WHAT THIS TASK INVOLVES —
Copy each line in the data below that contains the word "verification".
===== MATERIAL PROVIDED =====
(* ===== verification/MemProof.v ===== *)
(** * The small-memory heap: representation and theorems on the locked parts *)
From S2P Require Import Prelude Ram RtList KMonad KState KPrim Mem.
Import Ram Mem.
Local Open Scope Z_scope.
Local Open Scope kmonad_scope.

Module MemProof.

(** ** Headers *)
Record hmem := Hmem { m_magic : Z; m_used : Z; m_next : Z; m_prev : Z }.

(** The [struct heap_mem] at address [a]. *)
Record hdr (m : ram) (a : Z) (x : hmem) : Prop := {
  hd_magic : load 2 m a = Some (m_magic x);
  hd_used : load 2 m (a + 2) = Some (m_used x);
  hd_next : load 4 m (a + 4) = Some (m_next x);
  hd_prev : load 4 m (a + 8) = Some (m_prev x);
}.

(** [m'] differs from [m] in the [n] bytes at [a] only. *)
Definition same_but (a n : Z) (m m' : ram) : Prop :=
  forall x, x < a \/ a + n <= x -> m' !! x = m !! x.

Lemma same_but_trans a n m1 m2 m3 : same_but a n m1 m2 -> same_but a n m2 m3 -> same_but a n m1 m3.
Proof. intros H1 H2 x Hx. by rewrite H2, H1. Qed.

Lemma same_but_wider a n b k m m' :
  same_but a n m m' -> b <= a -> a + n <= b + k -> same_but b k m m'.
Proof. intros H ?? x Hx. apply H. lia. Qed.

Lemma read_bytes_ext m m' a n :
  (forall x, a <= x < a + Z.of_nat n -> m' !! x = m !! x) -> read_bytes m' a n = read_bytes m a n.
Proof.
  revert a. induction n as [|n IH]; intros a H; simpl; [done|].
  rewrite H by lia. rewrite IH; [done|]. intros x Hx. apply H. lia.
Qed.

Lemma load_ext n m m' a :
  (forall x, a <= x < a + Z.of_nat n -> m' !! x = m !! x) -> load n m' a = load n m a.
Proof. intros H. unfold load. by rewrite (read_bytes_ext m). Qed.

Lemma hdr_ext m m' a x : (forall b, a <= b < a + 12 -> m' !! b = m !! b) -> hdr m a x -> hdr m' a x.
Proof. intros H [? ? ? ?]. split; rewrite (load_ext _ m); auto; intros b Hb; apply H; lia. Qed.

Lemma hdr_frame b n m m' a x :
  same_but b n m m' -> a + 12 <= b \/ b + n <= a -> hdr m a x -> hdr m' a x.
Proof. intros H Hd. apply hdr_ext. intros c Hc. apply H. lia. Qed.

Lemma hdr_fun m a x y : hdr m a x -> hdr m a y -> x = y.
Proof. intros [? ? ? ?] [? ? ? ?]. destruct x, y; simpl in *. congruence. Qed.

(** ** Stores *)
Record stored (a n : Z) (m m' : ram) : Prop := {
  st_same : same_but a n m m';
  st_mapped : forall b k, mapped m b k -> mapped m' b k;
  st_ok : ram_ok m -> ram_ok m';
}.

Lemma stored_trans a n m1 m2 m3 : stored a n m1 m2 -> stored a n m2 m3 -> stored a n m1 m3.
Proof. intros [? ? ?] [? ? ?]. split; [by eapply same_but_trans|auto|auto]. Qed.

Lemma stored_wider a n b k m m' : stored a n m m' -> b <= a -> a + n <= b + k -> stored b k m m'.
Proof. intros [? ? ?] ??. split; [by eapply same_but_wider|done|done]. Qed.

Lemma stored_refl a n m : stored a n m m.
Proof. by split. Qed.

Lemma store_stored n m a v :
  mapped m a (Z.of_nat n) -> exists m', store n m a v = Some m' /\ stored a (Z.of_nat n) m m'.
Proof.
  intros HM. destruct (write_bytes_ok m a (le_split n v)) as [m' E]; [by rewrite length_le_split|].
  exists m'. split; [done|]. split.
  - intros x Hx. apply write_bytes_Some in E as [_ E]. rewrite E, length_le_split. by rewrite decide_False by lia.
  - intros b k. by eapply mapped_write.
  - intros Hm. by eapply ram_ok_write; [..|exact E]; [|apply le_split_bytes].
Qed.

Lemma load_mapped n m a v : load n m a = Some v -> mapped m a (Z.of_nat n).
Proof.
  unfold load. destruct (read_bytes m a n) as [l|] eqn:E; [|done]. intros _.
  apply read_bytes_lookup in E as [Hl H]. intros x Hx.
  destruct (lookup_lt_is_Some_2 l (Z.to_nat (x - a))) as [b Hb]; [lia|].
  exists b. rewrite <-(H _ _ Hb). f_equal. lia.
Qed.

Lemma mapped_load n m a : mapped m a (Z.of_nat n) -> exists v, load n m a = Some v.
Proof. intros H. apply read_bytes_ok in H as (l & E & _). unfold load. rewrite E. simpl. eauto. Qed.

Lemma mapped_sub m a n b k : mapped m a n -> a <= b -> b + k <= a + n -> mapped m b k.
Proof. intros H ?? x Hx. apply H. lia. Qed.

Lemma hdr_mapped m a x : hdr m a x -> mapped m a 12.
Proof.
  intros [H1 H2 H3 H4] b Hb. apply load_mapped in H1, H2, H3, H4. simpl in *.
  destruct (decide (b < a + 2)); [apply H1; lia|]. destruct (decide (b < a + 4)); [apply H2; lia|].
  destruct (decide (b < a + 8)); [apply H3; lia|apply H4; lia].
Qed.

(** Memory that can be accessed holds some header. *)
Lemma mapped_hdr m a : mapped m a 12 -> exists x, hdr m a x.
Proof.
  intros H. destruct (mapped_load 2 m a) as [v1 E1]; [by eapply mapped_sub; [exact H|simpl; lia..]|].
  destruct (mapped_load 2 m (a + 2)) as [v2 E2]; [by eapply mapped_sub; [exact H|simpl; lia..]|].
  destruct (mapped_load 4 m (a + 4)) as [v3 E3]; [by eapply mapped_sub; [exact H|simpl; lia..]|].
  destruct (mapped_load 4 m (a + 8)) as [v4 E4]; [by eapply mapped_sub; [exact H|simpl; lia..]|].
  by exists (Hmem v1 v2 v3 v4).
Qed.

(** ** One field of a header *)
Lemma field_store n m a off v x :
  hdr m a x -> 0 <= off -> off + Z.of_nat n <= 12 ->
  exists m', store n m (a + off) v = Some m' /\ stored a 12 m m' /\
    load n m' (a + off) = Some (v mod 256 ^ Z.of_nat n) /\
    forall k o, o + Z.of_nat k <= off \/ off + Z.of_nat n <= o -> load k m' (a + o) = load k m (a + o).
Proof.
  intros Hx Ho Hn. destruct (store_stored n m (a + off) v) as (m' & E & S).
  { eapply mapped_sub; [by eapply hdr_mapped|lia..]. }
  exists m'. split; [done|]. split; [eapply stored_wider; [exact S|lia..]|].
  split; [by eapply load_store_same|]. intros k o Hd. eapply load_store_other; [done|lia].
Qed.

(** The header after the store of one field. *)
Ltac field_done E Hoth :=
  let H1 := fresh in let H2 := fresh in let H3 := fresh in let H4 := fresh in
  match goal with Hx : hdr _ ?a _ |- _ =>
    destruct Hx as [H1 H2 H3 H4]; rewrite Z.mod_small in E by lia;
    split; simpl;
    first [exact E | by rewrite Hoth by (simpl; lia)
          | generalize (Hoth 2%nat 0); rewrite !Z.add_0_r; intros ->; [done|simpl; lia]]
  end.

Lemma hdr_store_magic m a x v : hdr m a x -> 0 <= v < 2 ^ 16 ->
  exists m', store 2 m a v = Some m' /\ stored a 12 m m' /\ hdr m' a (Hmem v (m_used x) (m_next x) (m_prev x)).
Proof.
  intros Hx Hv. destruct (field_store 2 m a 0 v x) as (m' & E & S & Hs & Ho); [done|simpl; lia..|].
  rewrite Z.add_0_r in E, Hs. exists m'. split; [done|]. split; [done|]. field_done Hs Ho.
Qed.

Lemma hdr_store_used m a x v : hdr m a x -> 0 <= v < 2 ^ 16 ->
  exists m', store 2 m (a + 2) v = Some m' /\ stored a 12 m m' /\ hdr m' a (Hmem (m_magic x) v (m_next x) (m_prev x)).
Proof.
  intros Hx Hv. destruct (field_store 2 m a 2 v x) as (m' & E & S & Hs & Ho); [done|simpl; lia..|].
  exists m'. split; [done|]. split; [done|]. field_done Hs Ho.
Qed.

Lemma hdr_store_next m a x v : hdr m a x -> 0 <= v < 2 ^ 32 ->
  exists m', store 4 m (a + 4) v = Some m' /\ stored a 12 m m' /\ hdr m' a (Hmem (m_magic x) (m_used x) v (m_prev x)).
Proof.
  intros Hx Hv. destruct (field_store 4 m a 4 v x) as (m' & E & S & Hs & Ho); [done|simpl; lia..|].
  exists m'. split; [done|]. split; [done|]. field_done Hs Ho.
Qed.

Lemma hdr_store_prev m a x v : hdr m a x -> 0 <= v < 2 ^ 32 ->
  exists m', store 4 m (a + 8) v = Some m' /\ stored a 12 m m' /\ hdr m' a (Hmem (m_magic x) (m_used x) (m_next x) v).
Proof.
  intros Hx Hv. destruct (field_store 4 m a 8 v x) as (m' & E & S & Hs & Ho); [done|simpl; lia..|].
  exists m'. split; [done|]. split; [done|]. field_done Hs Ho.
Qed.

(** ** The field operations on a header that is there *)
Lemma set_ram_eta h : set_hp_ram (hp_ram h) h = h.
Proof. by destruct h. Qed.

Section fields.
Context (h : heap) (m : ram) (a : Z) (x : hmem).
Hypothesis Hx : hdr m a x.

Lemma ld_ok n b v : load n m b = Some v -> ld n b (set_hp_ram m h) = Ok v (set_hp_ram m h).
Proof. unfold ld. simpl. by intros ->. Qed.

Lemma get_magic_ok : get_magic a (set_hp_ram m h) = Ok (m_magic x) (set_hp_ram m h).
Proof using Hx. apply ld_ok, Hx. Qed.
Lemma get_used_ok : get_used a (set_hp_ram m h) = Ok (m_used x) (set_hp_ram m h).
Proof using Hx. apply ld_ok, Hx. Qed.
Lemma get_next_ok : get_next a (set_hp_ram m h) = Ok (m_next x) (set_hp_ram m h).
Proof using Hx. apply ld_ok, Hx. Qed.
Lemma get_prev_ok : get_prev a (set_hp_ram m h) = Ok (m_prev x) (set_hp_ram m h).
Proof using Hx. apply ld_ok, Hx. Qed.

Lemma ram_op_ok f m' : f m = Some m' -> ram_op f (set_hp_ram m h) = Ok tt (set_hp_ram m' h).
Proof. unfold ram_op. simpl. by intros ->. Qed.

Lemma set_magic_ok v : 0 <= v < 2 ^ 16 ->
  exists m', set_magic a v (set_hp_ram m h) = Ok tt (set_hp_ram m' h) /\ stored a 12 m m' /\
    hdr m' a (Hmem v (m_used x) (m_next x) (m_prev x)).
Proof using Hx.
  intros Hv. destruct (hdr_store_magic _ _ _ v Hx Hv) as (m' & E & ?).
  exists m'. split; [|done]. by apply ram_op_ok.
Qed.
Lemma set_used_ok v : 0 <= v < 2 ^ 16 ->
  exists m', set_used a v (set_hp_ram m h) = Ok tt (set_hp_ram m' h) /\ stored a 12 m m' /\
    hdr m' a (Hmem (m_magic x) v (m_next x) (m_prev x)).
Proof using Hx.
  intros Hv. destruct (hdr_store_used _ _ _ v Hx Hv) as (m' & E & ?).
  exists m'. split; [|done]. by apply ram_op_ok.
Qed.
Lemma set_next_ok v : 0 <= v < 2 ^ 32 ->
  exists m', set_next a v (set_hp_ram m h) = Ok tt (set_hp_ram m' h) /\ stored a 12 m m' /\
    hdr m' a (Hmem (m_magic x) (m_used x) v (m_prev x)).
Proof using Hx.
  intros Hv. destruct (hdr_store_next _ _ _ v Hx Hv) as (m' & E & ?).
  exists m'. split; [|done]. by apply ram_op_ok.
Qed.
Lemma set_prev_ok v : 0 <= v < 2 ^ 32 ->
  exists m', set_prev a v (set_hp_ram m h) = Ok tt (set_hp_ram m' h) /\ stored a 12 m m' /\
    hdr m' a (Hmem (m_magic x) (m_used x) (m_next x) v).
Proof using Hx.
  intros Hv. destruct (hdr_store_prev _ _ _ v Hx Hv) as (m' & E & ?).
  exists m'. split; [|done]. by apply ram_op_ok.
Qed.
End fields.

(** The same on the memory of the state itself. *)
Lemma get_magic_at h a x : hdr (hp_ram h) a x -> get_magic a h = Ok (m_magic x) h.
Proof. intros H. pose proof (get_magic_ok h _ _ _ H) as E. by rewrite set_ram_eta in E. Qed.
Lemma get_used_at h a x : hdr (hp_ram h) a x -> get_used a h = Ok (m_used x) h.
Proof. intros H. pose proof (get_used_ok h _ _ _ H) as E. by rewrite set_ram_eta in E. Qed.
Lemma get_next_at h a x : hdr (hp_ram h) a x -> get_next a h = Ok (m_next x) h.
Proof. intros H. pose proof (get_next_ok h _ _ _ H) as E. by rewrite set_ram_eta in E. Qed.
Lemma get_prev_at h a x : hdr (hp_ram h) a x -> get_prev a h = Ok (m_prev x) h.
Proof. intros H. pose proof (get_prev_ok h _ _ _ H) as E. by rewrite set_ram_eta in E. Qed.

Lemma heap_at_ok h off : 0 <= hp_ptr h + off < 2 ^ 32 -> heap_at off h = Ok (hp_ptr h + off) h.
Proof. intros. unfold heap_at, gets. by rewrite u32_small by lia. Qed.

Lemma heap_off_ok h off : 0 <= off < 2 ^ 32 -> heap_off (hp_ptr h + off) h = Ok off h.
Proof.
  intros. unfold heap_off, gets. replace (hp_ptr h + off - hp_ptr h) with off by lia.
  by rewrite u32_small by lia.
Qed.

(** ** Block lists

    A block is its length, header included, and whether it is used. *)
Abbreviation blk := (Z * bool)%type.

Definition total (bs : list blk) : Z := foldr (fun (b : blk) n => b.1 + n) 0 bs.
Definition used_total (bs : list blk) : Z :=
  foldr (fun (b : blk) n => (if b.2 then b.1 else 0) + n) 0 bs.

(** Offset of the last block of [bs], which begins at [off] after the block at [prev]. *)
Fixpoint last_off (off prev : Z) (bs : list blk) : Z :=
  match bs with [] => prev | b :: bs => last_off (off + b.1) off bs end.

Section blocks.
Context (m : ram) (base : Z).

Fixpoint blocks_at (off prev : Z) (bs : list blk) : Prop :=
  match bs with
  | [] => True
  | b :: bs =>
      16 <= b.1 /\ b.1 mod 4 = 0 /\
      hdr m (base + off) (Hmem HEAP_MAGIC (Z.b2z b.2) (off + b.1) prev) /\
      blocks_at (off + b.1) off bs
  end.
=====
===== MATERIAL PROVIDED =====
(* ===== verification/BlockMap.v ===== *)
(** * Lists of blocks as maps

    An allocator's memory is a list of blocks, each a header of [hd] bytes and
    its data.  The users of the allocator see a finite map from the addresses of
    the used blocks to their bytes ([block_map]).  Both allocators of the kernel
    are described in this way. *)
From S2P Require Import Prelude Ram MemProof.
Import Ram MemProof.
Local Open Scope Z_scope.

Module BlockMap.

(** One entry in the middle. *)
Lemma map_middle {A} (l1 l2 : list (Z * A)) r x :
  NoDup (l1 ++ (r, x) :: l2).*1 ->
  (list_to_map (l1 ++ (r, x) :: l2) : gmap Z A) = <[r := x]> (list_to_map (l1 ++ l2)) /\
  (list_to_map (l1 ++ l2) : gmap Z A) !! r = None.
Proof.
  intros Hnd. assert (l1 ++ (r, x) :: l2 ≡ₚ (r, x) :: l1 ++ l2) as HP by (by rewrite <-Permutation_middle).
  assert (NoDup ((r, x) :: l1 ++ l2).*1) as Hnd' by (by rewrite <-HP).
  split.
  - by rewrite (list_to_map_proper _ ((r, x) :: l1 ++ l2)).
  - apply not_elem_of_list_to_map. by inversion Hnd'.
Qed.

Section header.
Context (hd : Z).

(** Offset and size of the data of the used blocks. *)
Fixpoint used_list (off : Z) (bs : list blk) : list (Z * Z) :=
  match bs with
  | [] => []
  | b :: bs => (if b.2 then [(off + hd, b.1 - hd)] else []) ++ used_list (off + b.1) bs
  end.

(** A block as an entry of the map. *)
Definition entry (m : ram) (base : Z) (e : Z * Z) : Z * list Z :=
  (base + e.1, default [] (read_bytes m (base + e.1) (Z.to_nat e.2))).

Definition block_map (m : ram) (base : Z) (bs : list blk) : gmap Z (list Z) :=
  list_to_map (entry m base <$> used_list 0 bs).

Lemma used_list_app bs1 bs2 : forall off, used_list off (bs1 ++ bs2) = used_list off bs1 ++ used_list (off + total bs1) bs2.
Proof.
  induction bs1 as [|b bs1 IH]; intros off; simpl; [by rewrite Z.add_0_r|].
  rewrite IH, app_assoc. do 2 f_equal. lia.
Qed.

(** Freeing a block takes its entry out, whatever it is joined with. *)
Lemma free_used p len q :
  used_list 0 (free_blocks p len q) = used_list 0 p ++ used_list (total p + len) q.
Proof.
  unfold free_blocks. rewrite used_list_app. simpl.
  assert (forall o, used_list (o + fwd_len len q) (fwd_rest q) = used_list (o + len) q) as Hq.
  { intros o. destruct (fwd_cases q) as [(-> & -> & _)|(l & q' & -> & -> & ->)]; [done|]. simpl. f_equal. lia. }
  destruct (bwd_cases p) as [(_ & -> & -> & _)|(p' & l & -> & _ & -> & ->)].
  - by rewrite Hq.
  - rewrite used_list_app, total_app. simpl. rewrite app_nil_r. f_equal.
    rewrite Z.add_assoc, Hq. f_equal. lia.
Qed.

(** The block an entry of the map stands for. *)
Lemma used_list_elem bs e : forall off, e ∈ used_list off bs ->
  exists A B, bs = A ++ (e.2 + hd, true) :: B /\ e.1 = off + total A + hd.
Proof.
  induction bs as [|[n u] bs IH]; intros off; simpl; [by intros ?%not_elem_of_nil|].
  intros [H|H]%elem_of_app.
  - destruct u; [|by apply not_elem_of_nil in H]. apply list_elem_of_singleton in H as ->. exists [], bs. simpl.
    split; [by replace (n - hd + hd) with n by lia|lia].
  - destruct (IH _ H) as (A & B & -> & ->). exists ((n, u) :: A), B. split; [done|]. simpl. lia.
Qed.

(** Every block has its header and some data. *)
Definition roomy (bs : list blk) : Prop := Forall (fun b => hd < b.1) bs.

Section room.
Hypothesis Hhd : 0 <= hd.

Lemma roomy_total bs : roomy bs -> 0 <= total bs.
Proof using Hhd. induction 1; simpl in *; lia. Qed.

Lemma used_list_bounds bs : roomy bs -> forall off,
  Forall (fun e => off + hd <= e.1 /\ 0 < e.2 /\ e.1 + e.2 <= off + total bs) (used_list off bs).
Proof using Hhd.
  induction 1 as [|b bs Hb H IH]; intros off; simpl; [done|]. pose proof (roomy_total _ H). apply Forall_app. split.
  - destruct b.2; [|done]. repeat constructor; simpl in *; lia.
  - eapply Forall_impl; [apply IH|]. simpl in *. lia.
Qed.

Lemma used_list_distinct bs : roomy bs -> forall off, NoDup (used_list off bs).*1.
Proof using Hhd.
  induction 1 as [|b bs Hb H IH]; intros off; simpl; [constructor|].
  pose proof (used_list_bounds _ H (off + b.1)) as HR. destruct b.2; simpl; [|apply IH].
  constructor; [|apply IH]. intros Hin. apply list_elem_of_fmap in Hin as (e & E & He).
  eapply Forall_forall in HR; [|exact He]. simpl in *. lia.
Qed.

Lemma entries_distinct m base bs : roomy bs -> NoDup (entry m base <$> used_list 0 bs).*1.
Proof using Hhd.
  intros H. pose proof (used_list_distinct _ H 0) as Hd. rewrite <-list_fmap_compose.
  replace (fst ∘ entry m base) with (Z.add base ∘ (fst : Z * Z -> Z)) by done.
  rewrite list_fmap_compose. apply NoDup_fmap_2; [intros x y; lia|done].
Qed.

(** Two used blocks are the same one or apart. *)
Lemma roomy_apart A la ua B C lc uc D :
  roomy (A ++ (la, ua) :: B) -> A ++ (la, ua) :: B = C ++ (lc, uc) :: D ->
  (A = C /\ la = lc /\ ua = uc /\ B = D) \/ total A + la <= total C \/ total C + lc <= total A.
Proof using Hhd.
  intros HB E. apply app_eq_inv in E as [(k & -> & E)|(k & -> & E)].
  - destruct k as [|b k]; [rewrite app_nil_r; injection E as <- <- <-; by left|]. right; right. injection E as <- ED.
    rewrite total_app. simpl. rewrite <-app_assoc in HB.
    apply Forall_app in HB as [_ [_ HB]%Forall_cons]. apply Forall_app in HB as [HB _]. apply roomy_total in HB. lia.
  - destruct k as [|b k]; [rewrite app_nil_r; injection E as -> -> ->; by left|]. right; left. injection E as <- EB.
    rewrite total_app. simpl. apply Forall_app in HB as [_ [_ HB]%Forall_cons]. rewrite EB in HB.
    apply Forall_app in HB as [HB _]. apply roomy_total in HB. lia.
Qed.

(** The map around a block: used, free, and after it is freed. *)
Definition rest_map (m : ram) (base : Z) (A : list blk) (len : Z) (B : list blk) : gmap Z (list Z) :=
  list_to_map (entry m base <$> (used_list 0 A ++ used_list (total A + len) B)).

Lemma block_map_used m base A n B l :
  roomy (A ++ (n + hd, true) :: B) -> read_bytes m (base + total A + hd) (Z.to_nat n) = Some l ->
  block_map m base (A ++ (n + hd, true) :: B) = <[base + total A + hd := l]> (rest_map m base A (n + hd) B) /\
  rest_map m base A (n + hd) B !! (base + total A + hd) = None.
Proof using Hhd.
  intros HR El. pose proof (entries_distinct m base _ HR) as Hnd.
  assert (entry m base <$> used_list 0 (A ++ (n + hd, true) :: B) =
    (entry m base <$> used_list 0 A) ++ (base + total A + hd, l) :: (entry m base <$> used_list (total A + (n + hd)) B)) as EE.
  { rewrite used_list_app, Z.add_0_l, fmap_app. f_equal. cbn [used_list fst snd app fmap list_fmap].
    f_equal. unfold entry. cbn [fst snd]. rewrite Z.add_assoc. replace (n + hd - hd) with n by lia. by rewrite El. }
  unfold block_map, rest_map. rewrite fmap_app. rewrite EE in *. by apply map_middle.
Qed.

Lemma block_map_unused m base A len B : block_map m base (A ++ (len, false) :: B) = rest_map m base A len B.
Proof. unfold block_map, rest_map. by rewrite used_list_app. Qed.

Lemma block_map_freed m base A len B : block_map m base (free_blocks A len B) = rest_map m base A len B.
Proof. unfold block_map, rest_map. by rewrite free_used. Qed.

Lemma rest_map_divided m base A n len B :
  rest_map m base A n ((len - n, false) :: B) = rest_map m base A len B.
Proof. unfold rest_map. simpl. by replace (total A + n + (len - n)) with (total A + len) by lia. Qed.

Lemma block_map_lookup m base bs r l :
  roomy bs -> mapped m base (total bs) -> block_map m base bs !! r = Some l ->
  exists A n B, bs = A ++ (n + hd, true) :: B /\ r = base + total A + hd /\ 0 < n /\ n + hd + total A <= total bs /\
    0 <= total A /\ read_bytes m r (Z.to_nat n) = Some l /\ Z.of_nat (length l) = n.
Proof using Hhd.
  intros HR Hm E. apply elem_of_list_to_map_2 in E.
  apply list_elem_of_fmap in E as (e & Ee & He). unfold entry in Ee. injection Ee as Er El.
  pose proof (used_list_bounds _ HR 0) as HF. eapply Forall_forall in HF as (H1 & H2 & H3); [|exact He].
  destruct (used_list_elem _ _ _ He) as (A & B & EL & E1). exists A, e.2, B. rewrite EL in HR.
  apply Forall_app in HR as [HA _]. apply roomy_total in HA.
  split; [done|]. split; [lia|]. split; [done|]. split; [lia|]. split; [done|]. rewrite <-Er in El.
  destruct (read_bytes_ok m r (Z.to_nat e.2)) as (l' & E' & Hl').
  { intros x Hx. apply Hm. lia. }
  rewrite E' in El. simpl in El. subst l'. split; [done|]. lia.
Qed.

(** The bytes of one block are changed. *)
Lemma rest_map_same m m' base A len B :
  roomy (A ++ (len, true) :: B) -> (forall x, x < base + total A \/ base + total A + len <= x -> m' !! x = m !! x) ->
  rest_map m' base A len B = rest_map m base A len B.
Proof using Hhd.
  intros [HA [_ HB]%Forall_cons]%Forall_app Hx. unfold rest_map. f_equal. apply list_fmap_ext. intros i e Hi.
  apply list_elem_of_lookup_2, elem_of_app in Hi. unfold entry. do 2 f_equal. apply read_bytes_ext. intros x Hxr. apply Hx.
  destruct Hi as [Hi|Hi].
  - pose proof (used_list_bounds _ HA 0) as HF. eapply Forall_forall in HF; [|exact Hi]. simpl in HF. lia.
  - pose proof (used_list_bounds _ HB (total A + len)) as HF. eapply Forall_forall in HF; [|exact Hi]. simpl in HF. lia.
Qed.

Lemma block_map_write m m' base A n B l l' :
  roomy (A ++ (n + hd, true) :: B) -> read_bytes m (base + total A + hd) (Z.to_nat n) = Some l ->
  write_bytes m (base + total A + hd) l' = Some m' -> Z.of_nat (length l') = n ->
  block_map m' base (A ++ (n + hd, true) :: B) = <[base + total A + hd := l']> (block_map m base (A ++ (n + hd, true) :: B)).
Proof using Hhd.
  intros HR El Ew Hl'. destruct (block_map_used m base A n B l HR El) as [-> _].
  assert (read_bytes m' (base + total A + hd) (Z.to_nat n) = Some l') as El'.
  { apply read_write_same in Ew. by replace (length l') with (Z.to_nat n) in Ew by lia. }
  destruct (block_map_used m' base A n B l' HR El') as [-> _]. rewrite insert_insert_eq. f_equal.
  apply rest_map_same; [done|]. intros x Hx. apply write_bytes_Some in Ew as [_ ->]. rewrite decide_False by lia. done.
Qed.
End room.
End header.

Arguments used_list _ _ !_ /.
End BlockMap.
=====
TASK SOLUTION —
(* ===== verification/MemProof.v ===== *)
(* ===== verification/BlockMap.v ===== *)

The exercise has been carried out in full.